Iqbalufer: Muhammad Iqbal

Die Universität Heidelberg gewinnt im Laufe des 19. Jahrhunderts international an Reputation. Es gelingt ihr, auch außereuropäische Studierende vermehrt anzuziehen, so z.B. den Dichter, Philosophen und späteren pakistanischen Nationaldichter Muhammad Iqbal (geb. 9. November 1877 in Sialkot; gest. am 21. April 1938 in Lahore). Iqbal, der als geistiger Vater Pakistans gilt, begann um 1900 nationalromantische Gedichte auf das damals noch nicht geteilte und unter britischer Kolonialherrschaft stehende Indien zu verfassen. Heute gilt er als einer der einflussreichsten islamischen Denker des 20. Jahrhundert.[1]
1905 zog es Iqbal von Britisch-Indien nach Cambridge, wo er began, sich mit Hegel auseinander zu setzen. Das Interesse an Hegel brachte ihn schließlich auch nach Heidelberg. Hier verliebte er sich in seine Deutschlehrerin Emma Wegenast, die ihn mit deutscher Literatur und Philosophie, v.a. Goethe, Heine und Nietzsche bekannt machte.
Nach dem Abschluss seiner Promotion zur “Entwicklung der Metaphysik in Persien” in München kehrte er 1908 wieder nach Lahore zurück. Seine Zeit in Heidelberg galt für Iqbal Zeit seines Lebens als ein ‘schöner Traum’, wie er es selbst in Briefen an Emma Wegenast formulierte.

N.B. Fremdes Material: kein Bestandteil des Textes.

Lemma recombine_first_points_witness :
  let shares : list (option (GFp 2039 * GFp 2039)) :=
    [Some (field 1, field 49); Some (field 2, field 56); None] in
  _recombine shamir_recombine shares 3 = Err (AssertionError "") ∧
  _recombine shamir_recombine shares 1 = Ok (Some (field 42)) ∧
  _recombine shamir_recombine shares 2 = Ok None ∧
  _recombine shamir_recombine
    [Some (field 1, field 49); Some (field 2, field 56);
     Some (field 3, field 0); Some (field 4, field 7)] 1
  = _recombine shamir_recombine shares 1 ∧
  _recombine shamir_recombine shares (-3) = Ok (Some (field 49)).
Proof.
  intros shares.
  destruct (recombine_first_points shamir_recombine shares 3) as (H3 & _ & _).
  destruct (recombine_first_points shamir_recombine shares 1)
    as (_ & H1 & _).
  destruct (recombine_first_points shamir_recombine shares 2)
    as (_ & H2 & _).
  destruct (recombine_first_points shamir_recombine shares (-3))
    as (_ & _ & Hm).
  destruct (H1 ltac:(simpl; lia)) as (H1p & _ & H1l).
  destruct (H2 ltac:(simpl; lia)) as (_ & H2n & _).
  destruct (Hm ltac:(lia)) as (Hmp & _).
  split_and!.
  - apply H3. simpl. lia.
  - rewrite (H1p [(field 1, field 49); (field 2, field 56)] eq_refl).
    vm_compute. reflexivity.
  - apply H2n. simpl. apply list_elem_of_lookup. by exists 2%nat.
  - exact (H1l [Some (field 3, field 0); Some (field 4, field 7)]).
  - rewrite (Hmp [(field 1, field 49)] eq_refl). vm_compute. reflexivity.
Defined.

(** Receive first: [_exchange_shares] creates the pending entry, the
    message removes it and the reactor then fires the share. *)
Lemma exchange_then_message (self_id id : Z) (pc : list Z) (mine theirs : Z)
    (net : Exchange) :
  id ≠ self_id → incoming_shares net !! (pc, id) = None →
  delayed_calls net = [] →
  ∃ a net1 net3,
    _exchange_shares self_id pc id mine net = (a, net1) ∧
    incoming_shares net1 !! (pc, id) = Some a ∧
    share_store net1 !! a = Some None ∧
    incoming_shares (stringReceived id pc theirs net1) !! (pc, id) = None ∧
    reactor_step (stringReceived id pc theirs net1) = Ok net3 ∧
    share_store net3 !! a = Some (Some theirs) ∧
    incoming_shares net3 !! (pc, id) = None.
Proof.
  intros Hid Hnone Hq. unfold _exchange_shares.
  rewrite decide_False by done. rewrite Hnone. simpl.
  rewrite lookup_insert_eq. simpl.
  exists (length (share_store net)).
  eexists.
  exists (mkExchange
            (<[length (share_store net) := Some theirs]>
               (share_store net ++ [None]))
            (delete (pc, id)
               (<[(pc, id) := length (share_store net)]> (incoming_shares net)))
            [] (outbox net ++ [(id, pc, mine)])).
  split; [reflexivity|]. simpl.
  rewrite lookup_insert_eq.
  assert ((share_store net ++ [None]) !! length (share_store net)
          = Some (@None Z)) as Hl.
  { rewrite lookup_app_r by lia. by rewrite Nat.sub_diag. }
  split_and!; try done.
  - unfold stringReceived. simpl. rewrite lookup_insert_eq. simpl.
    by rewrite lookup_delete_eq.
  - unfold stringReceived, reactor_step. simpl. rewrite lookup_insert_eq.
    simpl. rewrite Hq. simpl. by rewrite Hl.
  - simpl. apply list_lookup_insert_eq. rewrite length_app. simpl. lia.
  - simpl. by rewrite lookup_delete_eq.
Qed.

(** Message first: [stringReceived] creates a fired entry, and the
    later [_exchange_shares] returns that share but leaves the entry in
    the table. *)
Lemma message_then_exchange (self_id id : Z) (pc : list Z) (mine theirs : Z)
    (net : Exchange) :
  id ≠ self_id → incoming_shares net !! (pc, id) = None →
  ∃ a net2,
    _exchange_shares self_id pc id mine (stringReceived id pc theirs net)
    = (a, net2) ∧
    share_store net2 !! a = Some (Some theirs) ∧
    incoming_shares net2 !! (pc, id) = Some a ∧
    delayed_calls net2 = delayed_calls net.
Proof.
  intros Hid Hnone. unfold stringReceived. rewrite Hnone. simpl.
  unfold _exchange_shares. rewrite decide_False by done. simpl.
  rewrite !lookup_insert_eq. simpl. rewrite !lookup_insert_eq. simpl.
  exists (length (share_store net)). eexists. split; [reflexivity|]. simpl.
  rewrite ?lookup_insert_eq. split_and!; try done.
  rewrite lookup_app_r by lia. by rewrite Nat.sub_diag.
Qed.

(** C5 at a concrete run of player 1: the share of peer 2 for program
    counter [1, 0] arrives before player 1 reaches its own
    [_exchange_shares]; afterwards the share has fired, nothing is left
    for the reactor to do, and the entry is still in the table. *)
Theorem incoming_shares_message_first_kept :
  let net1 := stringReceived 2 [1; 0] 42 Exchange_init in
  let r := _exchange_shares 1 [1; 0] 2 7 net1 in
  incoming_shares Exchange_init !! ([1; 0], 2) = None ∧
  share_store r.2 !! r.1 = Some (Some 42) ∧
  delayed_calls r.2 = [] ∧
  reactor_step r.2 = Ok r.2 ∧
  incoming_shares r.2 !! ([1; 0], 2) = Some r.1.
Proof.
  intros net1 r.
  destruct (message_then_exchange 1 2 [1; 0] 7 42 Exchange_init)
    as (a & net2 & E & Hs & Hi & Hd); [lia|apply lookup_empty|].
  fold net1 in E. fold r in E. rewrite E. simpl in *.
  split_and!; try done. unfold reactor_step. by rewrite Hd.
Qed.

Example greater_than_10_20 :
  greater_than (F := GFp 30916444023318367583) 3 1 (Resolved (field 10))
    (Resolved (field 20)) (bits_of 11223344556 34)
    (λ i, [Z.of_nat i mod 2; 1; 0])
  = Ok (Resolved (field 0)).
Proof. vm_compute. reflexivity. Qed.

Example greater_than_30_20 :
  greater_than (F := GFp 30916444023318367583) 3 1 (Resolved (field 30))
    (Resolved (field 20)) (bits_of 9988776655 34)
    (λ i, [Z.of_nat i mod 2; 1; 1])
  = Ok (Resolved (field 1)).
Proof. vm_compute. reflexivity. Qed.

Example greater_than_equal :
  greater_than (F := GFp 30916444023318367583) 3 1
    (Resolved (field 4294967295)) (Resolved (field 4294967295))
    (bits_of 17179869183 34) (λ i, [0; 1; 1])
  = Ok (Resolved (field 1)).
Proof. vm_compute. reflexivity. Qed.

(** Two players with threshold 1: the products of the conversions fail
    the assertion of [_recombine], the opening of a share that has
    failed never fires, and the comparison stays pending. *)
Example greater_than_two_players :
  greater_than (F := GFp 30916444023318367583) 2 1 (Resolved (field 30))
    (Resolved (field 20)) (bits_of 9988776655 34)
    (λ i, [Z.of_nat i mod 2; 1])
  = Ok Pending.
Proof. vm_compute. reflexivity. Qed.

Example greater_thanII_10_20 :
  greater_thanII (F := GFp 30916444023318367583) 3 1 (Resolved (field 10))
    (Resolved (field 20)) None
    (mk_preproc_draws (bits_of 6917529027641081856123 63) (Resolved (field 1))
       [5; 77; 1234] (field 99) (field 1234567))
  = Ok (Resolved (field 0)).
Proof. vm_compute. reflexivity. Qed.

Example greater_thanII_30_20 :
  greater_thanII (F := GFp 30916444023318367583) 3 1 (Resolved (field 30))
    (Resolved (field 20)) None
    (mk_preproc_draws (bits_of 1234567890123456789 63) (Resolved (field 0))
       [5; 77; 1234] (field 99) (field 1234567))
  = Ok (Resolved (field 1)).
Proof. vm_compute. reflexivity. Qed.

Iqbal sah die Gründe der erfolgreichen Expansion Europas wie viele seiner reformatorisch orientierten muslimischen Zeitgenossen in der „intellectual paralysis“ der islamischen Welt begründet, die es Europa ermöglichte, diese zu überholen. Aufgabe ‚moderner‘ Muslime sei es deshalb, den Islam neu zu denken, ohne aber vollständig mit seiner Geschichte zu brechen. Wichtig hierfür sei eine kritische Auseinandersetzung mit dem europäischen Denken, schreibt Iqbal: “The only course open to us is to approach modern knowledge with a respectful but independent attitude and to appreciate the teachings of Islam in the light of that knowledge.“[2]
Die Auseinandersetzung mit europäischem Denken, insbesondere mit Goethe und deutscher Philosophie beeinflussten Iqbals Denken maßgeblich. Er entwarf eine Philosophie der Selbstverwirklichung, die nicht nur Individuen, sondern auch Völkern die Fähigkeit zuschrieb, zu sich selbst zu finden – wodurch die Legitimität der britischen Kolonialherrschaft, die auf der erzieherischen Rolle des Empires beruhte, in Frage gestellt wurde. Bei aller Bewunderung für europäische Philosophie sah er in Europa ein Hindernis für die ethische Entwicklung des Menschen – diese könne auch dem aufgeklärten Menschen nur durch den Islam ermöglicht werden. Dem Islam näherte sich Iqbal von verschiedenen Seiten an – historisch, religionswissenschaftlich, sozialphilosophisch und politisch. Später setzte er sich als Präsident der All-India-Muslim League für eine Teilung Indiens und einen separaten muslimischen südasiatischen Staat ein – ein Ziel, das sich erst nach seinem Tod verwirklichen sollte. Trotz aller Kritik war es Iqbal Ziel, eine neue muslimische Gemeinschaft hervorzubringen – über ethnische und sprachliche Grenzen hinweg.